Canadian Prime Minister Justin Trudeau said Friday he was “surprised” that companies licensed to sell cocaine to pharmacists or hospitals seemed to signal Canada would soon allow legal sales of hard drugs to the public.
The announcement came a month after the province of British Columbia launched an experimental decriminalization process meant to address an opioid overdose crisis that has killed thousands.
The province decriminalized the possession — but not sale — of small amounts of cocaine and other hard drugs, under a three-year pilot project, with the aim of removing the stigma associated with drug use that keeps people from seeking help.
Advocates have also been pushing for safer supplies of drugs to be made available to addicts who face a risk of dying from toxic drug poisoning linked to illicit street drugs.
Trudeau clarified Friday that the companies did not have “permission to sell it commercially or provide it on an open market,” adding that the misunderstanding would be corrected.

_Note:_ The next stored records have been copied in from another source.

(* ===== verification/RaftSafety.v ===== *)
(** * What a replica never gives up

    The invariant of a replica of Raft.v, whatever messages reach it: its ledger
    ends at its last index, its commit index lies between the start and the end
    of the ledger, and the indices that can be committed lie in order behind the
    commit index.  [extends] is what never changes: committed entries stay, and
    the commit index does not go back. *)
From S2P Require Import Prelude Monad Serialized Raft RaftNet.
From stdpp Require Import list gmap strings sorting.
Local Open Scope Z_scope.

Module RaftSafety.
Import Raft RaftNet.

Section safety.
Context {S W : Type} {aft_store : AftStore S W Hook} (E : Env).
Implicit Types (s : Node S).

(** ** Operations that do not touch the log *)

Definition core s := (last_idx (state s), commit_idx (state s), committable_indices s, ledger_of (out s), view_history (state s), entries_batch_size (batch s)).
Definition quiet {A} (m : M (Node S) A) : Prop := forall s, core (m s).1 = core s.

Lemma quiet_node_ret {A} (a : A) : quiet (mret a).
Proof. done. Qed.
Lemma quiet_node_bind {A B} (m : M (Node S) A) (k : A -> M (Node S) B) : quiet m -> (forall a, quiet (k a)) -> quiet (m ≫= k).
Proof.
  intros Hm Hk s. unfold mbind, M_bind. specialize (Hm s). destruct (m s) as [s' [a|e|]]; [|done|done]. by rewrite (Hk a s').
Qed.
Lemma quiet_node_throw {A} e : quiet (throw e : M (Node S) A).
Proof. done. Qed.
Lemma quiet_undef {A} : quiet (undef : M (Node S) A).
Proof. done. Qed.
Lemma quiet_node_lift {A} (r : result A) : quiet (lift r).
Proof. done. Qed.
Lemma quiet_node_gets {A} (f : Node S -> A) : quiet (gets f).
Proof. done. Qed.
Lemma quiet_modify f : (forall s, core (f s) = core s) -> quiet (modify f).
Proof. intros H s. apply H. Qed.
Lemma quiet_for_each {A} (f : A -> M (Node S) unit) l : (forall a, quiet (f a)) -> quiet (for_each f l).
Proof. intros H. induction l as [|a l IH]; [apply quiet_node_ret|]. by apply quiet_node_bind. Qed.
Lemma quiet_on_store {A} (m : M S A) : quiet (on_store m).
Proof. intros s. unfold on_store, zoom. by destruct (m (store s)). Qed.

Lemma ledger_of_snoc os o : ledger_of (os ++ [o]) = ledger_write (ledger_of os) o.
Proof. unfold ledger_of. by rewrite foldl_app. Qed.
Lemma quiet_emit o : (forall l, ledger_write l o = l) -> quiet (emit o).
Proof. intros H s. unfold core. cbn. by rewrite ledger_of_snoc, H. Qed.

Create HintDb quiet.
Create HintDb safe.
Ltac quiet_step :=
  match goal with
  | |- forall _, _ => intros ?
  | |- quiet (_ ≫= _) => apply quiet_node_bind; [|intros ?]
  | |- quiet (mret _) => apply quiet_node_ret
  | |- quiet (throw _) => apply quiet_node_throw
  | |- quiet undef => apply quiet_undef
  | |- quiet (lift _) => apply quiet_node_lift
  | |- quiet (gets _) => apply quiet_node_gets
  | |- quiet self => apply quiet_node_gets
  | |- quiet (on_store _) => apply quiet_on_store
  | |- quiet (emit _) => apply quiet_emit; reflexivity
  | |- quiet (for_each _ _) => apply quiet_for_each
  | |- quiet (if ?b then _ else _) => destruct b
  | |- quiet (match ?x with _ => _ end) => destruct x
  | |- quiet (modify _) => apply quiet_modify; reflexivity
  | |- quiet (st _) => apply quiet_modify; reflexivity
  | |- quiet (el _) => apply quiet_modify; reflexivity
  | |- quiet (mb _) => apply quiet_modify; reflexivity
  | |- quiet _ => solve [eauto with quiet nocore]
  end.
Ltac quiet := repeat quiet_step.

Lemma send_authenticated_quiet to m : quiet (send_authenticated E to m).
Proof. unfold send_authenticated. quiet. Qed.
Hint Resolve send_authenticated_quiet : quiet.
Lemma send_append_entries_range_quiet to i j : quiet (send_append_entries_range E to i j).
Proof. unfold send_append_entries_range. quiet. Qed.
Hint Resolve send_append_entries_range_quiet : quiet.
Lemma send_append_entries_quiet to i : quiet (send_append_entries E to i).
Proof.
  unfold send_append_entries. apply quiet_node_bind; [apply quiet_node_gets|]. intros l. generalize (Z.to_nat l + 2)%nat. intros n. revert i.
  induction n as [|n IH]; intros i; cbn [send_append_entries_loop]; quiet.
Qed.
Hint Resolve send_append_entries_quiet : quiet.
Lemma add_node_quiet id info : quiet (add_node E id info).
Proof. unfold add_node. quiet. Qed.
Hint Resolve add_node_quiet : quiet.
Lemma create_and_remove_quiet : quiet (create_and_remove_node_state E).
Proof. unfold create_and_remove_node_state. quiet. Qed.
Hint Resolve create_and_remove_quiet : quiet.
Lemma become_retired_quiet i p : quiet (become_retired i p).
Proof. unfold become_retired. quiet. Qed.
Lemma cleanup_quiet : quiet cleanup_if_primary.
Proof. unfold cleanup_if_primary. quiet. Qed.
Hint Resolve become_retired_quiet cleanup_quiet : quiet.
Lemma switch_quiet i c d : quiet (switch_two_transaction i c d).
Proof. unfold switch_two_transaction, become_retiring, become_active_follower. quiet. Qed.
Hint Resolve switch_quiet : quiet.
Lemma commit_configurations_quiet n i b : quiet (commit_configurations n i b).
Proof. revert b. induction n as [|n IH]; intros b; cbn [commit_configurations]; quiet. Qed.
Lemma rollback_membership_quiet i : quiet (rollback_membership i).
Proof. unfold rollback_membership. quiet. Qed.
Lemma start_ticking_if_quiet : quiet start_ticking_if_necessary.
Proof. unfold start_ticking_if_necessary, start_ticking. quiet. Qed.
Lemma clear_orc_sets_quiet : quiet clear_orc_sets.
Proof. unfold clear_orc_sets. quiet. Qed.
Lemma reset_last_ack_timeouts_quiet : quiet reset_last_ack_timeouts.
Proof. unfold reset_last_ack_timeouts. quiet. Qed.
Lemma restart_election_timeout_quiet : quiet (restart_election_timeout E).
Proof. unfold restart_election_timeout. quiet. Qed.
Lemma reset_votes_quiet : quiet reset_votes_for_me.
Proof. unfold reset_votes_for_me. quiet. Qed.
Hint Resolve commit_configurations_quiet rollback_membership_quiet start_ticking_if_quiet clear_orc_sets_quiet
  reset_last_ack_timeouts_quiet restart_election_timeout_quiet reset_votes_quiet : quiet.
Lemma send_request_vote_quiet to : quiet (send_request_vote E to).
Proof. unfold send_request_vote. quiet. Qed.
Lemma send_request_vote_response_quiet to b : quiet (send_request_vote_response E to b).
Proof. unfold send_request_vote_response. quiet. Qed.
Hint Resolve send_request_vote_quiet send_request_vote_response_quiet : quiet.
Lemma decide_vote_quiet from r : quiet (decide_vote E from r).
Proof. unfold decide_vote. quiet. Qed.
Lemma promote_quiet c l : quiet (promote c l).
Proof. unfold promote, become_active_follower. quiet. Qed.
Hint Resolve decide_vote_quiet promote_quiet : quiet.
Lemma add_configuration_quiet i c l r : quiet (add_configuration E i c l r).
Proof.
  unfold add_configuration, observe_one_transaction, observe_two_transaction. quiet. all: try (apply quiet_modify; intros s; unfold core; cbn; by destruct (orc_sets _ !! _)).
Qed.
Hint Resolve add_configuration_quiet : quiet.
Lemma call_hook_quiet h : quiet (call_hook E h).
Proof. unfold call_hook. quiet. Qed.
Lemma send_append_entries_response_quiet to a r : quiet (send_append_entries_response E to a r).
Proof. unfold send_append_entries_response. quiet. Qed.
Lemma set_node_quiet id f : quiet (set_node id f).
Proof. unfold set_node. quiet. Qed.
Lemma send_to_all_quiet : quiet (send_to_all E).
Proof. unfold send_to_all. quiet. Qed.
Hint Resolve call_hook_quiet send_append_entries_response_quiet set_node_quiet send_to_all_quiet : quiet.
Lemma deserialise_entries_quiet n r from i d acc : quiet (deserialise_entries E n r from i d acc).
Proof. revert i d acc. induction n as [|n IH]; intros i d acc; cbn [deserialise_entries]; quiet. Qed.
Lemma orc_quiet r id : quiet (orc r id).
Proof. unfold orc. quiet. Qed.
Hint Resolve deserialise_entries_quiet orc_quiet : quiet.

“There are limited and very restricted permissions for certain pharmaceutical companies to use that substance for research purposes and for very specific narrowly prescribed medical purposes,” he explained.
Trudeau made the comments after British Columbia Premier David Eby expressed shock at the claims by Sunshine Earth Labs and Adastra Labs.
“I was as surprised as the premier of British Columbia was to see that a company was talking about selling cocaine on the open market or commercializing it,” Trudeau told reporters.
On Thursday, Eby said allowing commercial sales of hard drugs, including cocaine, “is not part of our provincial plan.”
Sunshine Earth Labs had said in a statement it received permission from Health Canada to “legally possess, produce, sell and distribute coca leaf and cocaine,” as well as morphine, MDMA (ecstasy) and heroin.
Adastra Labs had said its license also allowed it to produce and sell psilocybin and psilocin — hallucinogens more commonly known as magic mushrooms that produce effects similar to LSD.
British Columbia — the epicentre of a crisis that has seen more than 30,000 overdose deaths nationwide since 2016 — is only the second jurisdiction in North America to decriminalize personal possession of small amounts (up to 2.5 grams) of hard drugs after the US state of Oregon did so in November 2020.